OpenAI has blocked multiple North Korean hacking groups from using its ChatGPT platform to research targets and develop hacking techniques.
In its February 2025 threat intelligence report, OpenAI confirmed it banned accounts linked to these state-sponsored cybercriminals.
The company identified activities associated with well-known North Korean hacking groups, including VELVET CHOLLIMA (also known as Kimsuky, Emerald Sleet) and STARDUST CHOLLIMA (also known as APT38, Sapphire Sleet). These accounts were detected with the help of an industry partner and were found to be using ChatGPT to explore cybersecurity vulnerabilities, develop attack strategies, and research cryptocurrency-related topics—a common focus of North Korean cybercriminals.
The threat actors reportedly used ChatGPT to seek coding assistance for remote administration tools (RATs), debugging, and researching methods for conducting brute-force attacks on Remote Desktop Protocol (RDP). OpenAI analysts also uncovered that these groups attempted to develop obfuscated payloads and social engineering tactics to target cryptocurrency investors and traders. Additionally, some accounts sought methods to bypass security warnings and create phishing content aimed at stealing sensitive user data.
OpenAI also identified and banned accounts connected to a suspected North Korean IT worker scheme. These individuals appeared to use AI models to assist in job-related tasks such as coding, troubleshooting, and professional communication. OpenAI noted that they even generated cover stories to explain suspicious behavior like avoiding video calls and accessing corporate systems from unauthorized locations.

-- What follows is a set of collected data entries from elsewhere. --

(** [None] is "out of fuel"; the deferred [visited[serviceName] = false]
    runs when the loop is over. *)
Fixpoint renderTreeNode `{RenderLib} (fuel : nat) (ar : ASCIIRenderer) (cg : CallGraph)
    (serviceName prefix : string) (depth maxDepth : Z) (st : treeState) : option treeState :=
  match fuel with
  | O => None
  | S fuel' =>
      if (maxDepth <? depth) || bool_decide (serviceName ∈ st.2) then
        if bool_decide (serviceName ∈ st.2)
        then Some (st.1 +:+ prefix +:+ "  (circular reference)" +:+ String "010" "", st.2)
        else Some st
      else
        let visited := {[serviceName]} ∪ st.2 in
        let sb := st.1 +:+ prefix +:+ styleServiceName ar serviceName +:+ String "010" "" in
        let deps := filter (fun dep => FromService dep = serviceName) (Dependencies cg) in
        match
          treeLoop
            (fun service newPrefix st' =>
               renderTreeNode fuel' ar cg service newPrefix (depth + 1) maxDepth st')
            prefix deps (sb, visited)
        with
        | Some (sb, visited) => Some (sb, visited ∖ {[serviceName]})
        | None => None
        end
  end.

(** The recursion stops at depth 6, so seven units of fuel suffice. *)
Definition RenderDependencyTree `{RenderLib} (ar : ASCIIRenderer) (callGraph : CallGraph)
    (rootService : string) : option string :=
  let sb := renderHeader ar ("DEPENDENCY TREE: " +:+ rootService) +:+ String "010" (String "010" "") in
  match renderTreeNode 7 ar callGraph rootService "" 0 5 (sb, ∅) with
  | Some (sb, _) => Some sb
  | None => None
  end.

(** Stand-ins for the styles and the number format in the examples. *)
Definition exampleRenderLib : RenderLib :=
  {| headerStyle := fun title => title;
     serviceNameStyle := fun name => name;
     Sprintf1f := fun _ => "%.1f" |}.

Definition plainRenderer : ASCIIRenderer := {| colorEnabled := false |}.

(** The lines of the dependencies [deps] of a service that is drawn with
    [prefix]: for each dependency, in the order of the list, its branch
    line and then the text of its target, which [subtree] gives for the
    target service and the prefix of the target's lines. *)
Fixpoint branches `{RenderLib} (subtree : string -> string -> string) (prefix : string)
    (deps : list Dependency) : string :=
  match deps with
  | [] => ""
  | dep :: deps' =>
      let isLast := match deps' with [] => true | _ :: _ => false end in
      (if isLast then prefix +:+ "  └─ " else prefix +:+ "  ├─ ")
      +:+ dependencyLine dep
      +:+ subtree (ToService dep) (if isLast then prefix +:+ "     " else prefix +:+ "  │  ")
      +:+ branches subtree prefix deps'
  end.

(** A text from its lines. *)
Definition unlines (lines : list string) : string :=
  fold_right (fun line text => line +:+ String "010" text) "" lines.

(** [a] does not cost less than [b]: Go's [b.TotalCost > a.TotalCost] is
    false. *)
Definition costlierFirst (a b : EndpointCost) : Prop :=
  (ec_TotalCost a <? ec_TotalCost b)%float = false.

(** ** internal/visualizer: the top endpoints of a service *)

(** [getTopNEndpoints]: the loops are those of [findTopCostlyEndpoints],
    over the endpoint costs of one service.  [list[:n]] panics when [n] is
    negative. *)
Definition getTopNEndpoints (endpoints : smap EndpointCost) (n : Z)
    : result (list EndpointCost) :=
  let list := sm_values endpoints in
  let sorted := bubbleSort (length list - 1) list in
  if n <? Z.of_nat (length sorted) then
    if n <? 0 then Panic else Ok (take (Z.to_nat n) sorted)
  else Ok sorted.

(** The direct costs of the endpoints of a service, added in the order of
    the first loop of [CalculateCosts]. *)
Definition sumDirect (c : Calculator) (serviceMetrics : option ServiceMetrics)
    (durationHours : float) (eps : list Endpoint) : float :=
  fold_left
    (fun total endpoint =>
       (total + ec_DirectCost (calculateEndpointCost c endpoint serviceMetrics durationHours))%float)
    eps 0%float.

(** What the two loops over the endpoints leave in [CostPerRequest]: the
    total cost per request, or 0 when there was no request. *)
Definition perRequest (ec : EndpointCost) : Prop :=
  CostPerRequest ec
  = if (0 <? RequestCount ec)%float then (ec_TotalCost ec / RequestCount ec)%float
    else 0%float.

(** The report of the fan-out example. *)
Definition fanOutReport : CostReport :=
  match CalculateCosts (H := exampleLib) cpuOnlyCalculator fanOut fanOutMetrics oneHour with
  | Some (report, _) => report
  | None => NewCostReport cpuOnlyModel oneHour
  end.

(** One service with the endpoint and the metrics of [TestNewCostBreakdown]. *)
Definition testCallGraph : CallGraph :=
  {| cg_Services :=
       [("test-service",
         {| Name := "test-service"; Path := ""; Endpoints := [testEndpoint] |})];
     Dependencies := [] |}.
Definition testSnapshot : MetricsSnapshot :=
  {| ms_Services := {[ "test-service" := testServiceMetrics ]}; ms_TimeRange := oneHour |}.

(** The entry that the walk at [depth] writes for a dependency that
    leaves its endpoint. *)
Definition directEntry (endpointCosts : smap EndpointCost) (depth : Z) (dep : Dependency)
    : DownstreamCost :=
  {| dc_Service := ToService dep;
     dc_Endpoint := ToEndpoint dep;
     dc_Cost := (targetDirectCost endpointCosts dep * dep_Weight dep)%float;
     CallsPerRequest := dep_Weight dep;
     Depth := depth + 1 |}.

(** * Properties *)

(** ** Ranged maps *)

Section smap_facts.
Context {V : Type}.
Implicit Types (m : smap V) (k : string) (v : V).

Lemma sm_get_set_eq m k v : sm_get (sm_set m k v) k = Some v.
Proof.
  induction m as [|[k' v'] m IH]; simpl.
  - by rewrite String.eqb_refl.
  - destruct (String.eqb k k') eqn:E; simpl; [by rewrite String.eqb_refl | by rewrite E].
Qed.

In addition to North Korean activities, OpenAI disrupted two cyber campaigns originating from China. These campaigns, named “Peer Review” and “Sponsored Discontent,” reportedly used ChatGPT to develop tools for surveillance and generate propaganda, including anti-American content in Spanish. Since October 2024, OpenAI has taken action against over twenty cyber operations linked to state-sponsored groups from Iran and China.